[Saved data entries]

--------------------------------

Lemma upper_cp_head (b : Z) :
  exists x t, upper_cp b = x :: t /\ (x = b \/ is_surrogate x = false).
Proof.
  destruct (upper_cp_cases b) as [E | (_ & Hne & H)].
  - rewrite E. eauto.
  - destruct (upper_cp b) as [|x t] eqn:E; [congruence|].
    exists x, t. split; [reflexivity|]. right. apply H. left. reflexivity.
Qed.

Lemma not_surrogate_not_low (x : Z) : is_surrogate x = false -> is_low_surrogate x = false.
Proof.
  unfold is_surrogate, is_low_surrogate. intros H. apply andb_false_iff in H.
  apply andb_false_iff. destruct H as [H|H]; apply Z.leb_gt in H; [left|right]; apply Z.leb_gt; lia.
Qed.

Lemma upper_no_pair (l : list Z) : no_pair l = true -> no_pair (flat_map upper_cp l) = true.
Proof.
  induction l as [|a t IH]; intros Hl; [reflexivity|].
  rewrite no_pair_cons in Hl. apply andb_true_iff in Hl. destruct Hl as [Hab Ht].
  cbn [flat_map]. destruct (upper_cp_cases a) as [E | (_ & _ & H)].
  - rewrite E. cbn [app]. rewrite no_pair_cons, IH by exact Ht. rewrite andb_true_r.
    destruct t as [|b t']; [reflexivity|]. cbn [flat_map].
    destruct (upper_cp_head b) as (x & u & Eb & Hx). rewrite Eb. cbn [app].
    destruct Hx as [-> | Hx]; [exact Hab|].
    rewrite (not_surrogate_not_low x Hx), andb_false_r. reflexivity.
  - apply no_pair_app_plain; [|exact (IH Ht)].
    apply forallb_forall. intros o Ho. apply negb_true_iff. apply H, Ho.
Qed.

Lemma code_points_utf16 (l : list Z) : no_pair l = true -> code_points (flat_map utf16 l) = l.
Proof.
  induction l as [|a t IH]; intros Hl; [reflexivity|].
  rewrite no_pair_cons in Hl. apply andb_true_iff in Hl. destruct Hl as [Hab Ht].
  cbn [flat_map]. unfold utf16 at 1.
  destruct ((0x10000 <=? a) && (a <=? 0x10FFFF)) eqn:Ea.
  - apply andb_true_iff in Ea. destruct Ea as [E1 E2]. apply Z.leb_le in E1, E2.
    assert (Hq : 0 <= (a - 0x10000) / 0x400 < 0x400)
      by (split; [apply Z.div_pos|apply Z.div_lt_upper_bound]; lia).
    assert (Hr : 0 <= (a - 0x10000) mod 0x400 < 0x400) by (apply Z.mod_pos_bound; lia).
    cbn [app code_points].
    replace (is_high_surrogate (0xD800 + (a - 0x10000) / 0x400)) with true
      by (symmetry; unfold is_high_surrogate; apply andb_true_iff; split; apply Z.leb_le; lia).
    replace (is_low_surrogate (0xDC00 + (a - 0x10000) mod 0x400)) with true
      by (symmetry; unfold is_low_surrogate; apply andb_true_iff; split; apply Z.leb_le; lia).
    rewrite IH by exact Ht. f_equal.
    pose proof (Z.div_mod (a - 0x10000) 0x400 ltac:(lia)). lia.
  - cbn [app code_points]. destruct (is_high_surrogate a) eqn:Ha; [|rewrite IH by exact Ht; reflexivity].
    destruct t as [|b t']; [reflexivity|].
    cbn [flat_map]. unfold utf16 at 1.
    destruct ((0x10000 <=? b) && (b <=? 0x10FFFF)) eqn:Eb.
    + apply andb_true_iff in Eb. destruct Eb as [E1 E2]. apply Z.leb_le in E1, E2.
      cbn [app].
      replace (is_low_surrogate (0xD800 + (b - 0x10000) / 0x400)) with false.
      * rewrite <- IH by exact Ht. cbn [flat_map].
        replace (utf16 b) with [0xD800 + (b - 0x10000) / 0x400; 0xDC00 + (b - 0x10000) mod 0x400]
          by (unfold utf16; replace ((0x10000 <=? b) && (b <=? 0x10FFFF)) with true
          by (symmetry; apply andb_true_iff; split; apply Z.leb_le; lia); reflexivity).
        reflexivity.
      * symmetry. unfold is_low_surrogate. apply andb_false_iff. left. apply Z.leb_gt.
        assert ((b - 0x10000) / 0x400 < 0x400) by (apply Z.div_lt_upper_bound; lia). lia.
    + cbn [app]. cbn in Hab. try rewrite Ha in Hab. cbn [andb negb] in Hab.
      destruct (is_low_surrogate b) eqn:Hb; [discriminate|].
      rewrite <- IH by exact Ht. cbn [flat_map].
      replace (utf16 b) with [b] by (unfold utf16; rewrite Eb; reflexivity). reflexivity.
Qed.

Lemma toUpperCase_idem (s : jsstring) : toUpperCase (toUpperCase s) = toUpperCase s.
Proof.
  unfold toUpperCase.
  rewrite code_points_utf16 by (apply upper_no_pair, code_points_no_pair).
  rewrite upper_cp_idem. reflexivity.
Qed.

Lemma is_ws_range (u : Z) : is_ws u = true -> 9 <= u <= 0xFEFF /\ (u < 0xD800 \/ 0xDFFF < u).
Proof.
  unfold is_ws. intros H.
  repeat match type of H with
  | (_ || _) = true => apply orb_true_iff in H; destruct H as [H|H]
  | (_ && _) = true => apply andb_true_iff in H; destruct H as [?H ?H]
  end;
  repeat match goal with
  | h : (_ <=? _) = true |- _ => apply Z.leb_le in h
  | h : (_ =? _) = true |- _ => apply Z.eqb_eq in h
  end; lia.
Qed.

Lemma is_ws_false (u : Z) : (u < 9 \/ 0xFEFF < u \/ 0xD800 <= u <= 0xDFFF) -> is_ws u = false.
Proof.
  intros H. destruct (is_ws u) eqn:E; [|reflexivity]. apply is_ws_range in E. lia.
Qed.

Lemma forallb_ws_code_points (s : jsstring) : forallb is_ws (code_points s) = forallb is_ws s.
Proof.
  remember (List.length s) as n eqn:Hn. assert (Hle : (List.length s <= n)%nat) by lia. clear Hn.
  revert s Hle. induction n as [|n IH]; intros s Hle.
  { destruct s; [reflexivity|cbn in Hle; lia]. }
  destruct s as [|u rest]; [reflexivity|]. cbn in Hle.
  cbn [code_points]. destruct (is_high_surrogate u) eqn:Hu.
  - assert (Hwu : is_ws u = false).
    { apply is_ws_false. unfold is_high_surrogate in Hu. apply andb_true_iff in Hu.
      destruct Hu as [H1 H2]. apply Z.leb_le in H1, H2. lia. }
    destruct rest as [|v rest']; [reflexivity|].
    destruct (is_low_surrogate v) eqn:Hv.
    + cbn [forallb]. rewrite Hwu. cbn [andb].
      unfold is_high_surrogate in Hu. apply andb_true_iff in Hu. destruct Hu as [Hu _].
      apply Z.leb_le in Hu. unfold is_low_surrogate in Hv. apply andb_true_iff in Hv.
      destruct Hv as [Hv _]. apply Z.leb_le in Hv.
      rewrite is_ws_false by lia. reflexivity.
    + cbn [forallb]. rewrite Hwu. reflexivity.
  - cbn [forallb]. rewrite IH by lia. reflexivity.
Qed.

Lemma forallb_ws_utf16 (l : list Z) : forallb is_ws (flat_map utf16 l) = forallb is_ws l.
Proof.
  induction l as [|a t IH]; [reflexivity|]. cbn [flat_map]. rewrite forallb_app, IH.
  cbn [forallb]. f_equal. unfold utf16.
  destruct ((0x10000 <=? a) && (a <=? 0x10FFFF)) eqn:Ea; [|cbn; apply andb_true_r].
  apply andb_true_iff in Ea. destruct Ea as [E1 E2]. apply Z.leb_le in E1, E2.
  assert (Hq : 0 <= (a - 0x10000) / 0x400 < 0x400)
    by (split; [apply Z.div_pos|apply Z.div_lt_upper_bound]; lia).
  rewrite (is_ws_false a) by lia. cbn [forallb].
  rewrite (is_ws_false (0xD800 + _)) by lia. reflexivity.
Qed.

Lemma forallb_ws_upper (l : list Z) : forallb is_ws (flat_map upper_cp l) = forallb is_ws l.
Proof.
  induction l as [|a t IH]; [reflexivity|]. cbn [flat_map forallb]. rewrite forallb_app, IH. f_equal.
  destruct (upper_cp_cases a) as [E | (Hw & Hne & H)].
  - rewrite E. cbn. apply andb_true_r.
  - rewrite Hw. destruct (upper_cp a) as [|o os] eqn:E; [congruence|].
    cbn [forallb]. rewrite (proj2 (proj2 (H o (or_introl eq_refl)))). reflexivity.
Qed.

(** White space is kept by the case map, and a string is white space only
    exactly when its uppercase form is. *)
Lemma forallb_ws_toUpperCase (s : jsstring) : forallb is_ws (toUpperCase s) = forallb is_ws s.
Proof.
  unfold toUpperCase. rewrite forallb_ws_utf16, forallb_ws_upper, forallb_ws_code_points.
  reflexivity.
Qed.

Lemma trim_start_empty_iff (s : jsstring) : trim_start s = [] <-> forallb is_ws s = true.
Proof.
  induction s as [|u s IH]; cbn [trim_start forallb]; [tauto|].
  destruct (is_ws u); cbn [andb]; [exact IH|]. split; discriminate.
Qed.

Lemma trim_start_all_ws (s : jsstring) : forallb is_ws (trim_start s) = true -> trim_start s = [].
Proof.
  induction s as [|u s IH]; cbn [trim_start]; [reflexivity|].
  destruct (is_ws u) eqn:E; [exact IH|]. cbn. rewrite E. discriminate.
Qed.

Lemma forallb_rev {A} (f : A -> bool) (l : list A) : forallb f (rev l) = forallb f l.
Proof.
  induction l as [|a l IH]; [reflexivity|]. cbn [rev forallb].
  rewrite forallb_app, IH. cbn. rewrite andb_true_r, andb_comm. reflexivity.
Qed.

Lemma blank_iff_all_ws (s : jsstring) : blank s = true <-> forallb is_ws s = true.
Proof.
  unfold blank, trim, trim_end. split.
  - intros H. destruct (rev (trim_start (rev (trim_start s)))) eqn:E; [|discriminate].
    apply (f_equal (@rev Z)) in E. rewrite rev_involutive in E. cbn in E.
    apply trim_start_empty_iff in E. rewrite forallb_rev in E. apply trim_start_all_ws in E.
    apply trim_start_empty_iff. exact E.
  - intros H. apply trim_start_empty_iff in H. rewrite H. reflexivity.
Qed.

--------------------------------

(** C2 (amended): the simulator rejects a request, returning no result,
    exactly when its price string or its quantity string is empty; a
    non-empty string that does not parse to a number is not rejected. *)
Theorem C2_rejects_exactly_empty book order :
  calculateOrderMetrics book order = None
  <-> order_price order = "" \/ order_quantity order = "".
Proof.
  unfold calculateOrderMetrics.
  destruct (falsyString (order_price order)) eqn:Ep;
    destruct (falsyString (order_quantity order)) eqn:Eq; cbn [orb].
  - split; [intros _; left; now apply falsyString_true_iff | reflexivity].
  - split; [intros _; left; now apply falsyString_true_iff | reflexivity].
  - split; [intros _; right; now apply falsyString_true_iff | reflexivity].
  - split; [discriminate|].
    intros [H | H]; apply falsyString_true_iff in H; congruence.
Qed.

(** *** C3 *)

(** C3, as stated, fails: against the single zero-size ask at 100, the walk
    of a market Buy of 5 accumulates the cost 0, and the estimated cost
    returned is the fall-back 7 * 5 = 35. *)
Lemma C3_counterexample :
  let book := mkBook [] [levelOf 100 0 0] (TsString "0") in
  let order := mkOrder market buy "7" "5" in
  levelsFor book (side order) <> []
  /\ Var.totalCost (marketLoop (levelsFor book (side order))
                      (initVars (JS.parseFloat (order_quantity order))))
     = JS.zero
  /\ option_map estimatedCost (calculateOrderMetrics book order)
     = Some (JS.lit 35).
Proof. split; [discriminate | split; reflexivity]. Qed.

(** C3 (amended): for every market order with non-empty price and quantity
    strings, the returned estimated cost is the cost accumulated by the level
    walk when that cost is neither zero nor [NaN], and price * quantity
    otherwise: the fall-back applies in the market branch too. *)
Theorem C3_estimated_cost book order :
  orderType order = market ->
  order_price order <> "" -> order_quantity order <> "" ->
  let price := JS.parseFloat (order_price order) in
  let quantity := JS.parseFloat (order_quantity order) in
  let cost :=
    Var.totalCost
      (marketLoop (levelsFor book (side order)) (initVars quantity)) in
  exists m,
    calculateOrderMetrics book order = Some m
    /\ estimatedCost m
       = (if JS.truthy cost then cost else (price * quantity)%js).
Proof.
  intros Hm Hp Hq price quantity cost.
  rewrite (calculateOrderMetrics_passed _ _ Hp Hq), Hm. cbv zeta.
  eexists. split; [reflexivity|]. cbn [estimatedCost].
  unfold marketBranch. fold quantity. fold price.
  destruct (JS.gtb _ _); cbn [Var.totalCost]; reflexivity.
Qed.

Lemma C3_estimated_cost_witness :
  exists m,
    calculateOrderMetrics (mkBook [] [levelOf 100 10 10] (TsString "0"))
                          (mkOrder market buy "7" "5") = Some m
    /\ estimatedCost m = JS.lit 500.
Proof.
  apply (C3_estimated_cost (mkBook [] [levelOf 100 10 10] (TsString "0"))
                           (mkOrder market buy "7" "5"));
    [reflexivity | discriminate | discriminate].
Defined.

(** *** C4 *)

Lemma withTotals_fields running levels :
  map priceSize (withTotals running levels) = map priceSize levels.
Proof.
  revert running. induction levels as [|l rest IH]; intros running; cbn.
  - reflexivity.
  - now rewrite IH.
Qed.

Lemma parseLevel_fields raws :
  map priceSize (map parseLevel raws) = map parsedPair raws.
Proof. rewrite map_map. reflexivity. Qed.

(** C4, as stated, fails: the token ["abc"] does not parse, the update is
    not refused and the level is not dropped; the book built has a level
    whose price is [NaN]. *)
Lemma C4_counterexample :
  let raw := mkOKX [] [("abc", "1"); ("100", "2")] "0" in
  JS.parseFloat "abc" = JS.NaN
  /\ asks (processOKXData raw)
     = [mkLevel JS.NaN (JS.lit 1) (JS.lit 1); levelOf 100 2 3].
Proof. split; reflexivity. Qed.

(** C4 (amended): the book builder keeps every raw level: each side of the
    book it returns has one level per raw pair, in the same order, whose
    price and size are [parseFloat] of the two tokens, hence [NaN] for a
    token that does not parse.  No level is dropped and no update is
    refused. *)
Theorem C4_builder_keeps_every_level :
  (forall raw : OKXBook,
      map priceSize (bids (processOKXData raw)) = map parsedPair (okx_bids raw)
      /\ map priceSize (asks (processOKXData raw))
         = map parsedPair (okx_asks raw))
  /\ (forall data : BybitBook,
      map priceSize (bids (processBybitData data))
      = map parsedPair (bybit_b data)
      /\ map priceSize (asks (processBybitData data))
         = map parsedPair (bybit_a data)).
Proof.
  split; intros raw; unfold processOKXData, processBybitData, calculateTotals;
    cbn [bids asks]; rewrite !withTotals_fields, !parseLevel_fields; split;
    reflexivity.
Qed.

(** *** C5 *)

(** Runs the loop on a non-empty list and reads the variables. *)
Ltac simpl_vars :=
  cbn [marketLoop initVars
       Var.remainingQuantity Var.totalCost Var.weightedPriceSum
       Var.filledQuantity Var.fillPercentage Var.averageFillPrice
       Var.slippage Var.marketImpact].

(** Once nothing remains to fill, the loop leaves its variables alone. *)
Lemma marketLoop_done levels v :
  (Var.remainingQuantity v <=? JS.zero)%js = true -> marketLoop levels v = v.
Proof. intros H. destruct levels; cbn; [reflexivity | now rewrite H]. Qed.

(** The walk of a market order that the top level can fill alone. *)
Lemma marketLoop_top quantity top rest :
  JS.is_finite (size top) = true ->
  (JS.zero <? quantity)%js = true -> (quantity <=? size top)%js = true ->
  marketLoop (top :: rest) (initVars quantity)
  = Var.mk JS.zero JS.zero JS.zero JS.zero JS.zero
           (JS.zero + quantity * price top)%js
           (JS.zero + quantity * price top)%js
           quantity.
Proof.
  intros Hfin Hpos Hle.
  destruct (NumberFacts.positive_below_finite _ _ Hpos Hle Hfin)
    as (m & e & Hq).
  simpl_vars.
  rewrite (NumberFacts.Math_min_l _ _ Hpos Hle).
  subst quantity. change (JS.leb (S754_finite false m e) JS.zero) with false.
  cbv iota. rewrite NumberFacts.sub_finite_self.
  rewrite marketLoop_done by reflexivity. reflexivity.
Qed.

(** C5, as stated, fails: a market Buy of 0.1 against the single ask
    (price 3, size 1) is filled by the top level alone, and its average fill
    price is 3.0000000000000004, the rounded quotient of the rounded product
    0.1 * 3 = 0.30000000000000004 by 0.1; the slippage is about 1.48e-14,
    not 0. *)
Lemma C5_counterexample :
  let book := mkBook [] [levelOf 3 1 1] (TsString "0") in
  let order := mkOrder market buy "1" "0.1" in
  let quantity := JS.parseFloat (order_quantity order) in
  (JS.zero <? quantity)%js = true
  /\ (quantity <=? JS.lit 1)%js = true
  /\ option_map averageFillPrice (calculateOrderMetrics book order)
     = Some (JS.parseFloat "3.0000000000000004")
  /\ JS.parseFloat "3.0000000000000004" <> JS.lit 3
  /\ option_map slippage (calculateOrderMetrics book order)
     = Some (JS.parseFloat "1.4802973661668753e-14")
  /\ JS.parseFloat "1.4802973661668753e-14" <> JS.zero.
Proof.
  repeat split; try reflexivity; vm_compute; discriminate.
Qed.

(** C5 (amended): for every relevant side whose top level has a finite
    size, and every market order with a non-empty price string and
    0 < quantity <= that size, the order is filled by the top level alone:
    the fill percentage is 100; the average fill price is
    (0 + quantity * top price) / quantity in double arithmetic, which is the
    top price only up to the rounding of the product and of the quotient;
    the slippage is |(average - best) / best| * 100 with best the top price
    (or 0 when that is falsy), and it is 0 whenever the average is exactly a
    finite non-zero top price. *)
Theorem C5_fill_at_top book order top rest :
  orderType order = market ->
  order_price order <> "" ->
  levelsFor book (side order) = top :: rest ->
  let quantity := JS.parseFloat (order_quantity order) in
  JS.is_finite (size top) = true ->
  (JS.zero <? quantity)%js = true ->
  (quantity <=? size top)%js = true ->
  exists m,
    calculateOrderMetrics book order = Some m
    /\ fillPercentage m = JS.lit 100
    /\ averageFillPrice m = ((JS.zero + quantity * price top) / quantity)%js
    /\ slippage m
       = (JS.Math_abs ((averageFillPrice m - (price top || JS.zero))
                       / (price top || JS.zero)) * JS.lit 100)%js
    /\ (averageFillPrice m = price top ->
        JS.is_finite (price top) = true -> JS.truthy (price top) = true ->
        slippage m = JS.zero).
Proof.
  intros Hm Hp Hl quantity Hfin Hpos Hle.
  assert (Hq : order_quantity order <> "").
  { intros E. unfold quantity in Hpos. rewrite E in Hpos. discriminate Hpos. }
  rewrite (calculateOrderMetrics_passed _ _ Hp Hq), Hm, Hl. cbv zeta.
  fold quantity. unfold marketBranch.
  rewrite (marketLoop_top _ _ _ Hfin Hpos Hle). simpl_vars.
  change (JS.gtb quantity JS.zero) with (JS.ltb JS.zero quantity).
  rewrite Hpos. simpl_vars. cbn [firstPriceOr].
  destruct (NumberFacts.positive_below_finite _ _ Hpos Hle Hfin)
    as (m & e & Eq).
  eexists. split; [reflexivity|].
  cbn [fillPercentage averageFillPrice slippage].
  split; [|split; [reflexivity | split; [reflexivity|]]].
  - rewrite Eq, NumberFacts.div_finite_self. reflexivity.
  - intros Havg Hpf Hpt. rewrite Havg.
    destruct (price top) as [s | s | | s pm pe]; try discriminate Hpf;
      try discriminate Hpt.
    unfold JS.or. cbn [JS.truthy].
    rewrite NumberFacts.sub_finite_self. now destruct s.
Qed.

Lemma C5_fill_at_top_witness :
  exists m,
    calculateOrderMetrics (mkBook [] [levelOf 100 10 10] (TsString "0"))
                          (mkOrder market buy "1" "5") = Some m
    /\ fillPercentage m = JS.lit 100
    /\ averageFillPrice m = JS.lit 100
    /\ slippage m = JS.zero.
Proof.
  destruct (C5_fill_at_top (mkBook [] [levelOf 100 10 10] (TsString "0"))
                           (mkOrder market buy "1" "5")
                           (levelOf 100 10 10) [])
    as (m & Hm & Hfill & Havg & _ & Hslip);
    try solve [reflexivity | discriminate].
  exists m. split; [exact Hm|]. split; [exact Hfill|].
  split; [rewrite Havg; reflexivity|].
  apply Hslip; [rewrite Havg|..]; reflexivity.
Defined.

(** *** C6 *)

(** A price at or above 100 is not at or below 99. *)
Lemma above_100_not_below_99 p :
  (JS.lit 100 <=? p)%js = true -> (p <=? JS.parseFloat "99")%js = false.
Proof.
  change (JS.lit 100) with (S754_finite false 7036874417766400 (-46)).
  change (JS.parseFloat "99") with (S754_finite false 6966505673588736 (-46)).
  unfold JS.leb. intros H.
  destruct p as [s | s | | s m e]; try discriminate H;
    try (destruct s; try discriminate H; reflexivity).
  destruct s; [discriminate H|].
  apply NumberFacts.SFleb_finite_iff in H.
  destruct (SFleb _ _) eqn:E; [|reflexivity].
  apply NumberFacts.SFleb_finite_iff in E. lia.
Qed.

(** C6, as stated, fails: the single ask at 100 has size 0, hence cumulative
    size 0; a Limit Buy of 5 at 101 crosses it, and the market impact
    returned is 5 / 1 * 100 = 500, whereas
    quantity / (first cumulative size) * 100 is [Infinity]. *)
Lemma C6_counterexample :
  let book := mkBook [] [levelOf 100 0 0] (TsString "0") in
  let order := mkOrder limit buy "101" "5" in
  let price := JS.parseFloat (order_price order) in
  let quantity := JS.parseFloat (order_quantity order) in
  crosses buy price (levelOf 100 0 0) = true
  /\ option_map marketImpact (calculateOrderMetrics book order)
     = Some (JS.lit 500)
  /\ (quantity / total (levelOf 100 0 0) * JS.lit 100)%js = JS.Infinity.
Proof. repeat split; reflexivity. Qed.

--------------------------------

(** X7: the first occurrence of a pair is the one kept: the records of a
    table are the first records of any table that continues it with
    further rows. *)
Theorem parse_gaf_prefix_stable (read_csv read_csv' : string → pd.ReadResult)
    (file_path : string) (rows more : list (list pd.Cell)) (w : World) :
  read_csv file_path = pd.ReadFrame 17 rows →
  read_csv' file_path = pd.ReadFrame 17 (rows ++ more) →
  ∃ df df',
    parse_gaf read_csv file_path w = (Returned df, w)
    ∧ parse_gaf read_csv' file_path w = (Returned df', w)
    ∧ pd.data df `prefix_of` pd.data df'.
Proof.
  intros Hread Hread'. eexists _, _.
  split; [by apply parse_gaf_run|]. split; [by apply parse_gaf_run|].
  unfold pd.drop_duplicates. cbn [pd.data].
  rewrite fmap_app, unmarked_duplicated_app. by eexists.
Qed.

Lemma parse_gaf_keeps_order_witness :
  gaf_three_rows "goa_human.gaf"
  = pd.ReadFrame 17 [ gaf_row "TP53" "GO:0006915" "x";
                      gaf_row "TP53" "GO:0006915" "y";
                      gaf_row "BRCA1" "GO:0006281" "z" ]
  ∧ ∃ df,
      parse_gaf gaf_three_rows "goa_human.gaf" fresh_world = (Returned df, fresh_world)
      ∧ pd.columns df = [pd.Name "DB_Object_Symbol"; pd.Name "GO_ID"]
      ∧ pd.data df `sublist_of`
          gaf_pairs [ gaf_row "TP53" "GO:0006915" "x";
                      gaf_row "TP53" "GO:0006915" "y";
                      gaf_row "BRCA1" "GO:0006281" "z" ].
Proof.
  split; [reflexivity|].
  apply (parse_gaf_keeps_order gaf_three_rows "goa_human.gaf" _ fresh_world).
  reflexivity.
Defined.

--------------------------------

§ Requirement
Take the entries above and copy out all lines with the string "marketImpact".

§ Result
       Var.slippage Var.marketImpact].
  /\ option_map marketImpact (calculateOrderMetrics book order)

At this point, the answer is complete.